### TASK BRIEF
Within the data below, count the lines that include the word "SPoke". Provide the number and nothing further.

▼▼▼

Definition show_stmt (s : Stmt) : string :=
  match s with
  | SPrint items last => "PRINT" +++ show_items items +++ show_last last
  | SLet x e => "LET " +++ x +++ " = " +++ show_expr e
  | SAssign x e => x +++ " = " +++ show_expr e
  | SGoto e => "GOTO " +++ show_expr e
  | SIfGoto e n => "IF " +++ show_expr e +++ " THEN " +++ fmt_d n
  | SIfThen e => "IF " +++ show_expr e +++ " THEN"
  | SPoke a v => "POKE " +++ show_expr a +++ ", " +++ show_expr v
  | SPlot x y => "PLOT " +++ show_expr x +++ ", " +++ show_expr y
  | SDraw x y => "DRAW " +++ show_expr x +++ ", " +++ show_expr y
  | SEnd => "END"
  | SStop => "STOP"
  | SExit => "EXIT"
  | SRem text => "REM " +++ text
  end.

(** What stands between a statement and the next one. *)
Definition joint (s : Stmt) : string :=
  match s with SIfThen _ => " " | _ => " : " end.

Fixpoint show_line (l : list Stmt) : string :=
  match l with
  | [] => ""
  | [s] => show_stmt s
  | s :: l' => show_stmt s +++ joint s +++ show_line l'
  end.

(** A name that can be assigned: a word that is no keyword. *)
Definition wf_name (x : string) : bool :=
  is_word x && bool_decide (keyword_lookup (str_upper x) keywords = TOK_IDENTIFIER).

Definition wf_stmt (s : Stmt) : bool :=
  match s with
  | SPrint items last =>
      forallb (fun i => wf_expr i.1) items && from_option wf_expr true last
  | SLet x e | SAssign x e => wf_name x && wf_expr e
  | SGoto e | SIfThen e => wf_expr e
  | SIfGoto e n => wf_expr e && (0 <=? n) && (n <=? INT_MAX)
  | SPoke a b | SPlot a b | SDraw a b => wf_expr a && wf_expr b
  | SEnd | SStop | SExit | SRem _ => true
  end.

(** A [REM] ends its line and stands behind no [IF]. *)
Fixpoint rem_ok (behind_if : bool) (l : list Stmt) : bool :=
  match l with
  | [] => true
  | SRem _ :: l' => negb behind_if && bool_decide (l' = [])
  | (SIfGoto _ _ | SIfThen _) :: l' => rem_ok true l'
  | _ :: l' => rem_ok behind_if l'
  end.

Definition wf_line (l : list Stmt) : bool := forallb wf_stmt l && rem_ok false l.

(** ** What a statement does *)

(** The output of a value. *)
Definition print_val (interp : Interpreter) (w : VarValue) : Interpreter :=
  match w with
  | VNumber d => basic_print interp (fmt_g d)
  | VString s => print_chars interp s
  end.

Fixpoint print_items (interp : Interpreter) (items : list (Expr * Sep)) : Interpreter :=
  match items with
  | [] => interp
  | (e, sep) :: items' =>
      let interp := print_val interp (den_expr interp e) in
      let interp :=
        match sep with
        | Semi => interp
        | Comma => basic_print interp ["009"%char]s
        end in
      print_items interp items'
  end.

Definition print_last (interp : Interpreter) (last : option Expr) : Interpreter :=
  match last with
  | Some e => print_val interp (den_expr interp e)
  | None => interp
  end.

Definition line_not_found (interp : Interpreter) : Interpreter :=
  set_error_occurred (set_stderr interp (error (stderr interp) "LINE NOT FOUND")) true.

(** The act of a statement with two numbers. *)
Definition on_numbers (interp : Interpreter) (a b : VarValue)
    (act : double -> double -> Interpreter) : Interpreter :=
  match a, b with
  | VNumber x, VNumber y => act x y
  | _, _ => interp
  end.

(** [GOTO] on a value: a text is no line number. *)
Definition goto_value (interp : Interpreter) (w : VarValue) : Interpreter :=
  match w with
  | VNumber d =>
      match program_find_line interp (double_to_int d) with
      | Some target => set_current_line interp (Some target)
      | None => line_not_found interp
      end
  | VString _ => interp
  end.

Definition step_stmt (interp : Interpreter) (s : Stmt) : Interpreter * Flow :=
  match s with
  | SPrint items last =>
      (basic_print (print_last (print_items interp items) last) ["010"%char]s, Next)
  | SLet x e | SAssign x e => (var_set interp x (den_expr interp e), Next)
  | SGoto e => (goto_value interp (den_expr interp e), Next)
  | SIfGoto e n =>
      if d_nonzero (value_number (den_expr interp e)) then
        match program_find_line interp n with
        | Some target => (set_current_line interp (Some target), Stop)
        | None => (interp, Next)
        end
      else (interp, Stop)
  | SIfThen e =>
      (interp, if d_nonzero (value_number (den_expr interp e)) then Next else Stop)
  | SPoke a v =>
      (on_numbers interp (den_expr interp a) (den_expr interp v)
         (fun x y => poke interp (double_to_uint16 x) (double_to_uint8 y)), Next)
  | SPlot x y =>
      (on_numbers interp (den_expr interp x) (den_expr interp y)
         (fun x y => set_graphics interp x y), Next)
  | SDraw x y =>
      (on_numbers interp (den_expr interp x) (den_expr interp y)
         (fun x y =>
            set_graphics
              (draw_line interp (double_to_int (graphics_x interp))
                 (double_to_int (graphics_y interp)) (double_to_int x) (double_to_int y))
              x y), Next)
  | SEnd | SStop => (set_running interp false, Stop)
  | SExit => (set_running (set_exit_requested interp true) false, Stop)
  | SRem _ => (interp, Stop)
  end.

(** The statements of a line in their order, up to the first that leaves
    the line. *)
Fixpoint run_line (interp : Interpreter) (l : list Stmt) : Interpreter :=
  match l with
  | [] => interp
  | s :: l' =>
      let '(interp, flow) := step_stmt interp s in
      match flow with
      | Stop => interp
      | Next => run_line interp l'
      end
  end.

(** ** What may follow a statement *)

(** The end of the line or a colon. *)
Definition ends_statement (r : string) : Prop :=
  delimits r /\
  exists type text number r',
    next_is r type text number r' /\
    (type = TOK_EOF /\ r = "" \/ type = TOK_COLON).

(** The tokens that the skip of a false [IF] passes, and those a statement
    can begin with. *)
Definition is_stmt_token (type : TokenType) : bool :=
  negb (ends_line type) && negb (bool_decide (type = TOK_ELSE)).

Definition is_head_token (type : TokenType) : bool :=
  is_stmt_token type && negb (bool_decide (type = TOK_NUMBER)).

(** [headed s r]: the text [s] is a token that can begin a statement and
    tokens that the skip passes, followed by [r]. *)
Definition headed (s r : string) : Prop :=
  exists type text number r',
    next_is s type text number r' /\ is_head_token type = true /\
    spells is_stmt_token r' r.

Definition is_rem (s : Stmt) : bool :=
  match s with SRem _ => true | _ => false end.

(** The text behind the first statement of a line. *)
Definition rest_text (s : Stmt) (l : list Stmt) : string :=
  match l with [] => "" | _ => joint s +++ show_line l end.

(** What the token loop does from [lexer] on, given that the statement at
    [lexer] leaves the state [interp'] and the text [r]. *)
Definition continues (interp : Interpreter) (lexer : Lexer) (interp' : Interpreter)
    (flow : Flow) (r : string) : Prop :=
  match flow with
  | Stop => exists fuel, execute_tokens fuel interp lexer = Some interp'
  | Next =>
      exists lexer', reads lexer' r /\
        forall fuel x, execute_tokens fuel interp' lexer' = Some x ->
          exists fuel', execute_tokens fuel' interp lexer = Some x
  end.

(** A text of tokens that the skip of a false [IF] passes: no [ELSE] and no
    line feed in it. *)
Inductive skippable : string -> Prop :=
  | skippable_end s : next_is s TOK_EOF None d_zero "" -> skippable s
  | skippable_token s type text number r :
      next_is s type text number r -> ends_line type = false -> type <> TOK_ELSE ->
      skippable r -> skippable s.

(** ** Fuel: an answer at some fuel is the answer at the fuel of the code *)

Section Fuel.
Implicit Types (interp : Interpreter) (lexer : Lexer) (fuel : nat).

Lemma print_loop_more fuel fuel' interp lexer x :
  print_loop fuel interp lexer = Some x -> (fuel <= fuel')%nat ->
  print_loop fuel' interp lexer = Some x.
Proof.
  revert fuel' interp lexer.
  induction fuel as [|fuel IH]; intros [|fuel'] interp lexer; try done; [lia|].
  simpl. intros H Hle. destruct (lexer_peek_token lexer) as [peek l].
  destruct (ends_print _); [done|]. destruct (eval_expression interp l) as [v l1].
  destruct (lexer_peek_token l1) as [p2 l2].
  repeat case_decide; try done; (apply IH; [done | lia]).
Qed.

▲▲▲

### YOUR RESPONSE
3